Romanie Thomas used to work as a headhunter. She joined the workplace with a whole cohort of women, and steadily rose up the ranks. But then, after several years, she looked around and wondered where all the women had gone. Why was she only speaking to men – male clients, male candidates, male directors?
“It coincided with the time when a lot of my girlfriends were leaving to have babies and were really struggling to re-enter the workforce, which felt very last-century,” Romanie tells me.
“Work has been geared to one very specific type of person, generally a man, generally someone who is reasonably well-off at these management level roles – who has a partner who can look after their children. In the modern world, we’re realising that that doesn’t work for anyone – not for men or women or the kids. We need to stop pretending that it does.”
The gender pay gap stands at 8.9%, and has only decreased by 0.6% since 2012. As of October 2019, only eight women held CEO roles in the FTSE 250. That’s just over 3%. Clearly, there’s a problem. And for Romanie, flexibility in the workplace – standard across many professions, but certainly not when it comes to white collar mid/senior level positions – emerges as a standout solution.

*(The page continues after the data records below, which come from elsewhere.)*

Lemma InsertRebalance_ok (a : TaggedArray) (t : Tree) (ctx : Context_) :
  holds h a t ctx -> t <> Leaf -> black_root ctx ->
  exists a', InsertRebalance ho (idx t) a = (Ok tt, a') /\ holds h a' (paint BLACK (ins_fix t ctx)) [].
Proof.
  intros H Ht Hr. unfold InsertRebalance, walk. pose proof (context_length _ _ _ _ H). rewrite <- bind_assoc. mstep with (Capacity_ok _ _ _ _ _ H).
  destruct (insert_loop (Datatypes.S (Z.to_nat (h_cap h))) a t ctx H Ht Hr ltac:(lia)) as (a1 & R & H1). mstep with R.
  mstep with (GetRootEntries_ok _ _ _ _ _ H1). cbn [plug]. exact (SetColor_ok ho _ _ _ _ BLACK H1).
Qed.
End insert.
(** ** DeleteRebalance *)

Section delete.
Context (h : Hdr).

Lemma black_children_ok (a : TaggedArray) (b : Tree) (ctx : Context_) :
  holds h a b ctx -> black_children ho (idx b) a = (Ok (black_kids b), a).
Proof.
  intros H. destruct b as [|cb bl eb kvb br]; [done|]. unfold black_children. cbn [idx].
  mstep with (GetLeftChildIndex_ok _ _ _ _ _ _ _ _ _ H). mstep with (GetColor_ok ho _ _ _ _ (down_left _ _ _ _ _ _ _ _ _ H)).
  mstep with (GetRightChildIndex_ok _ _ _ _ _ _ _ _ _ H). mstep with (GetColor_ok ho _ _ _ _ (down_right _ _ _ _ _ _ _ _ _ H)). done.
Qed.

Lemma bro_left (a : TaggedArray) (t : Tree) (c1 : TreeColor) (e1 : Z) (kv1 : KV) (b : Tree) (ctx : Context_) :
  holds h a t (InLeft c1 e1 kv1 b :: ctx) -> t <> Leaf -> GetLeftBrother ho (idx t) a = (Ok (idx b), a).
Proof. destruct t; [done|]. intros H _. by eapply GetLeftBrother_ok. Qed.

Lemma bro_right (a : TaggedArray) (t : Tree) (c1 : TreeColor) (e1 : Z) (kv1 : KV) (b : Tree) (ctx : Context_) :
  holds h a t (InRight c1 b e1 kv1 :: ctx) -> t <> Leaf -> GetRightBrother ho (idx t) a = (Ok (idx b), a).
Proof. destruct t; [done|]. intros H _. by eapply GetRightBrother_ok. Qed.

(** The brother has a red child on the far side. *)
Lemma delete_left_third (a : TaggedArray) (t : Tree) (c1 : TreeColor) (e1 : Z) (kv1 : KV) (cb : TreeColor) (bl : Tree) (eb : Z) (kvb : KV) (br : Tree) (ctx : Context_) :
  holds h a t (InLeft c1 e1 kv1 (Node cb bl eb kvb br) :: ctx) -> t <> Leaf ->
  exists a', (parent ← GetParent ho (idx t); color ← GetColor ho parent; SetColor ho eb color;; SetColor ho parent BLACK;;
      right ← GetRightChildIndex ho eb; SetColor ho right BLACK;; LeftRotate ho parent;; GetRootEntries) a
    = (Ok (idx (plug t (InLeft BLACK e1 kv1 bl :: InLeft c1 eb kvb (paint BLACK br) :: ctx))), a') /\
    holds h a' t (InLeft BLACK e1 kv1 bl :: InLeft c1 eb kvb (paint BLACK br) :: ctx).
Proof.
  intros H Ht. mstep with (GetParent_focus _ _ _ _ H Ht). upw H. cbn [ctx_top frame_entry]. mstep with (GetColor_node _ _ _ _ _ _ _ _ _ H).
  apply down_right in H. destruct (SetColor_ok ho _ _ _ _ c1 H) as (a1 & R1 & H1). cbn [idx] in R1. mstep with R1. upw H1.
  destruct (SetColor_ok ho _ _ _ _ BLACK H1) as (a2 & R2 & H2). cbn [idx] in R2. mstep with R2. cbn [paint] in H2. apply down_right in H2.
  mstep with (GetRightChildIndex_ok _ _ _ _ _ _ _ _ _ H2). apply down_right in H2. destruct (SetColor_ok ho _ _ _ _ BLACK H2) as (a3 & R3 & H3). mstep with R3. upw H3. upw H3.
  destruct (LeftRotate_ok ho _ _ _ _ _ _ _ _ _ _ _ _ H3) as (a4 & R4 & H4). mstep with R4. exists a4. apply down_left, down_left in H4. split; [|done]. by eapply GetRootEntries_ok.
Qed.

Lemma delete_right_third (a : TaggedArray) (t : Tree) (c1 : TreeColor) (e1 : Z) (kv1 : KV) (cb : TreeColor) (bl : Tree) (eb : Z) (kvb : KV) (br : Tree) (ctx : Context_) :
  holds h a t (InRight c1 (Node cb bl eb kvb br) e1 kv1 :: ctx) -> t <> Leaf ->
  exists a', (parent ← GetParent ho (idx t); color ← GetColor ho parent; SetColor ho eb color;; SetColor ho parent BLACK;;
      left ← GetLeftChildIndex ho eb; SetColor ho left BLACK;; RightRotate ho parent;; GetRootEntries) a
    = (Ok (idx (plug t (InRight BLACK br e1 kv1 :: InRight c1 (paint BLACK bl) eb kvb :: ctx))), a') /\
    holds h a' t (InRight BLACK br e1 kv1 :: InRight c1 (paint BLACK bl) eb kvb :: ctx).
Proof.
  intros H Ht. mstep with (GetParent_focus _ _ _ _ H Ht). upw H. cbn [ctx_top frame_entry]. mstep with (GetColor_node _ _ _ _ _ _ _ _ _ H).
  apply down_left in H. destruct (SetColor_ok ho _ _ _ _ c1 H) as (a1 & R1 & H1). cbn [idx] in R1. mstep with R1. upw H1.
  destruct (SetColor_ok ho _ _ _ _ BLACK H1) as (a2 & R2 & H2). cbn [idx] in R2. mstep with R2. cbn [paint] in H2. apply down_left in H2.
  mstep with (GetLeftChildIndex_ok _ _ _ _ _ _ _ _ _ H2). apply down_left in H2. destruct (SetColor_ok ho _ _ _ _ BLACK H2) as (a3 & R3 & H3). mstep with R3. upw H3. upw H3.
  destruct (RightRotate_ok ho _ _ _ _ _ _ _ _ _ _ _ _ H3) as (a4 & R4 & H4). mstep with R4. exists a4. apply down_right, down_right in H4. split; [|done]. by eapply GetRootEntries_ok.
Qed.
(** The result of a round, in terms of [del_round]. *)
Definition round_done (t : Tree) (res : Frame * Context_ + Context_) (m : M TaggedArray Z) (a : TaggedArray) : Prop :=
  exists a', match res with
    | inl (f, ctx) => m a = (Ok (frame_entry f), a') /\ holds h a' t (f :: ctx)
    | inr ctx => m a = (Ok (idx (plug t ctx)), a') /\ holds h a' t ctx
    end.

Lemma delete_left_black_ok (a : TaggedArray) (t : Tree) (c1 : TreeColor) (e1 : Z) (kv1 : KV) (b : Tree) (ctx : Context_) :
  holds h a t (InLeft c1 e1 kv1 b :: ctx) -> t <> Leaf ->
  round_done t (black_brother_left c1 e1 kv1 b ctx) (delete_left_black ho (idx t) (idx b)) a.
Proof.
  intros H Ht. unfold round_done, delete_left_black, black_brother_left. pose proof H as Hb. upw Hb. apply down_right in Hb.
  mstep with (black_children_ok _ _ _ Hb). destruct (black_kids b) eqn:Ek.
  - destruct (SetColor_ok ho _ _ _ _ RED Hb) as (a1 & R1 & H1). mstep with R1. upw H1. apply down_left in H1. exists a1. split; [|done].
    by rewrite (GetParent_focus _ _ _ _ H1 Ht).
  - destruct b as [|cb bl eb kvb br]; [done|]. cbn [idx] in *. mstep with (GetRightChildIndex_ok _ _ _ _ _ _ _ _ _ Hb).
    mstep with (GetColor_ok ho _ _ _ _ (down_right _ _ _ _ _ _ _ _ _ Hb)). destruct (color br) eqn:Er.
    + destruct bl as [|cl bll ebl kvbl blr]; [simpl in Ek; by rewrite Er in Ek|]. rewrite <- bind_assoc. mstep with (GetLeftChildIndex_ok _ _ _ _ _ _ _ _ _ Hb).
      apply down_left in Hb. destruct (SetColor_ok ho _ _ _ _ BLACK Hb) as (a1 & R1 & H1). rewrite <- bind_assoc. mstep with R1. upw H1.
      destruct (SetColor_ok ho _ _ _ _ RED H1) as (a2 & R2 & H2). cbn [idx] in R2. rewrite <- bind_assoc. mstep with R2. cbn [paint] in H2.
      destruct (RightRotate_ok ho _ _ _ _ _ _ _ _ _ _ _ _ H2) as (a3 & R3 & H3). rewrite <- bind_assoc. mstep with R3. upw H3. apply down_left in H3.
      mstep with (bro_left _ _ _ _ _ _ _ H3 Ht). exact (delete_left_third _ _ _ _ _ _ _ _ _ _ _ H3 Ht).
    + mstep. destruct (delete_left_third _ _ _ _ _ _ _ _ _ _ _ H Ht) as (a' & R & H'). exists a'. by destruct bl.
Qed.

Lemma delete_left_ok (a : TaggedArray) (t : Tree) (c1 : TreeColor) (e1 : Z) (kv1 : KV) (b : Tree) (ctx : Context_) :
  holds h a t (InLeft c1 e1 kv1 b :: ctx) -> t <> Leaf -> round_done t (del_round (InLeft c1 e1 kv1 b) ctx) (delete_left ho (idx t)) a.
Proof.
  intros H Ht. pose proof (delete_left_black_ok a t c1 e1 kv1 b ctx H Ht) as Hsecond. unfold round_done, delete_left in *.
  mstep with (bro_left _ _ _ _ _ _ _ H Ht). pose proof H as Hb. upw Hb. apply down_right in Hb. mstep with (GetColor_ok ho _ _ _ _ Hb).
  destruct b as [|[|] bl eb kvb br]; cbn [color idx].
  - mstep. exact Hsecond.
  - mstep. exact Hsecond.
  - clear Hsecond. destruct (SetColor_ok ho _ _ _ _ BLACK Hb) as (a1 & R1 & H1). cbn [idx paint] in *. rewrite <- bind_assoc. mstep with R1. upw H1.
    rewrite <- bind_assoc. mstep with (GetParent_focus _ _ _ _ (down_left _ _ _ _ _ _ _ _ _ H1) Ht). cbn [ctx_top frame_entry].
    destruct (SetColor_ok ho _ _ _ _ RED H1) as (a2 & R2 & H2). cbn [idx paint] in *. rewrite <- bind_assoc. mstep with R2.
    destruct (LeftRotate_ok ho _ _ _ _ _ _ _ _ _ _ _ _ H2) as (a3 & R3 & H3). rewrite <- bind_assoc. mstep with R3. apply down_left, down_left in H3.
    mstep with (bro_left _ _ _ _ _ _ _ H3 Ht). exact (delete_left_black_ok _ _ _ _ _ _ _ H3 Ht).
Qed.
Lemma delete_right_black_ok (a : TaggedArray) (t : Tree) (c1 : TreeColor) (e1 : Z) (kv1 : KV) (b : Tree) (ctx : Context_) :
  holds h a t (InRight c1 b e1 kv1 :: ctx) -> t <> Leaf ->
  round_done t (black_brother_right c1 b e1 kv1 ctx) (delete_right_black ho (idx t) (idx b)) a.
Proof.
  intros H Ht. unfold round_done, delete_right_black, black_brother_right. pose proof H as Hb. upw Hb. apply down_left in Hb.
  mstep with (black_children_ok _ _ _ Hb). destruct (black_kids b) eqn:Ek.
  - destruct (SetColor_ok ho _ _ _ _ RED Hb) as (a1 & R1 & H1). mstep with R1. upw H1. apply down_right in H1. exists a1. split; [|done].
    by rewrite (GetParent_focus _ _ _ _ H1 Ht).
  - destruct b as [|cb bl eb kvb br]; [done|]. cbn [idx] in *. mstep with (GetLeftChildIndex_ok _ _ _ _ _ _ _ _ _ Hb).
    mstep with (GetColor_ok ho _ _ _ _ (down_left _ _ _ _ _ _ _ _ _ Hb)). destruct (color bl) eqn:Er.
    + destruct br as [|cr brl ebr kvbr brr]; [simpl in Ek; by rewrite Er in Ek|]. rewrite <- bind_assoc. mstep with (GetRightChildIndex_ok _ _ _ _ _ _ _ _ _ Hb).
      apply down_right in Hb. destruct (SetColor_ok ho _ _ _ _ BLACK Hb) as (a1 & R1 & H1). rewrite <- bind_assoc. mstep with R1. upw H1.
      destruct (SetColor_ok ho _ _ _ _ RED H1) as (a2 & R2 & H2). cbn [idx] in R2. rewrite <- bind_assoc. mstep with R2. cbn [paint] in H2.
      destruct (LeftRotate_ok ho _ _ _ _ _ _ _ _ _ _ _ _ H2) as (a3 & R3 & H3). rewrite <- bind_assoc. mstep with R3. upw H3. apply down_right in H3.
      mstep with (bro_right _ _ _ _ _ _ _ H3 Ht). exact (delete_right_third _ _ _ _ _ _ _ _ _ _ _ H3 Ht).
    + mstep. destruct (delete_right_third _ _ _ _ _ _ _ _ _ _ _ H Ht) as (a' & R & H'). exists a'. by destruct br.
Qed.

“If there was a silver bullet to solving the gender gap I think flexible working is number one, but things like shared paternity leave are also super important.”
“Philosophically, if we gave people more freedom, that’s kind of a win-win for everyone. At the moment, we have a situation where businesses are paying a high amount of maternity leave – so the corporates win and the SMEs are penalised. On the face of it, it makes more sense to hire men, because otherwise you’re going to pay more in maternity leave. But that’s just stupid. Nobody wins in that situation.”
“Flexibility, and embracing a lot of the automation that’s coming through technology in a positive way, means that people can have a bit more fluidity about how they work. Less face-to-face time, less pressure to be in the office and perform, much more focus on collaboration and outcomes. Kids can see their parents more, and companies are not under that huge amount of pressure to pay out as well, which alleviates the government a little.”
Romanie left her headhunter job to embrace a more holistic, more inclusive approach to recruitment. She created Juggle, which helps connect employers with part-time, high-level talent, after noticing no such service existed beyond job boards and individual brand initiatives.
Juggle deals with both companies and professionals. For the former group, Romanie says, it’s “reinventing the way that careers operate”. As an antidote to the ‘degree to grad scheme to (eventually) partner’ food chain, Juggle “helps people have long term relationships with companies, maybe two or three at one time, over a two to three year period.”
Juggle is helpful for companies also, Romanie continues, because it means they no longer have to compromise. “That’s what small businesses have to do. Because they can’t afford top dollar in time or money, they end up getting people who are perhaps not suitable. Maybe they rush the decision. It’s really expensive.”
“The one thing that you can compete on is flexibility. So, why don’t you get great part time people for your business instead, and rethink and reshape?”
Though hiring looks set to slow down over 2021 and quite possibly beyond, COVID-19 has certainly changed the way businesses think about flexible, or at least blended, working – which quite possibly represents a blessing in disguise for the future of Juggle. This survey even suggests 9 in 10 millennials expect a more flexible working week moving forwards beyond the pandemic.
And what about equality in the workplace in general? Romanie recognises we still have a long way to go – and that flexible working won’t solve everything. When I ask her about difficulties she’s faced, she refers to the “very real barriers in her own head” – something I’m sure will resonate with many who don’t fall into the tech world’s dominant demographic.
“I’m building a technology company which means raising venture capital. Doing that as a sole female founder, non-white, one doesn’t experience obvious discrimination, but there are certainly subtle things that go on. One of the hardest things as well is you’re just not operating and pitching to people who look or sound anything like you.”
It’s easy to feel paralysed when it’s predicted that gender parity won’t be achieved for 100 years. “That seems too long for us – and it is too long.”
“But at the same time we need to take a step back and realise that we’re trying to undo centuries worth of the way that things were.”
“I tend to get up and journal, and then I meditate, and then I will do a workout of some description – normally something reasonably high-intensity, most days. Then breakfast, shower and straight into it. That first 90 minutes of the day – I start reasonably early, like 6/6.30, and it’s all about me and getting myself prepared.”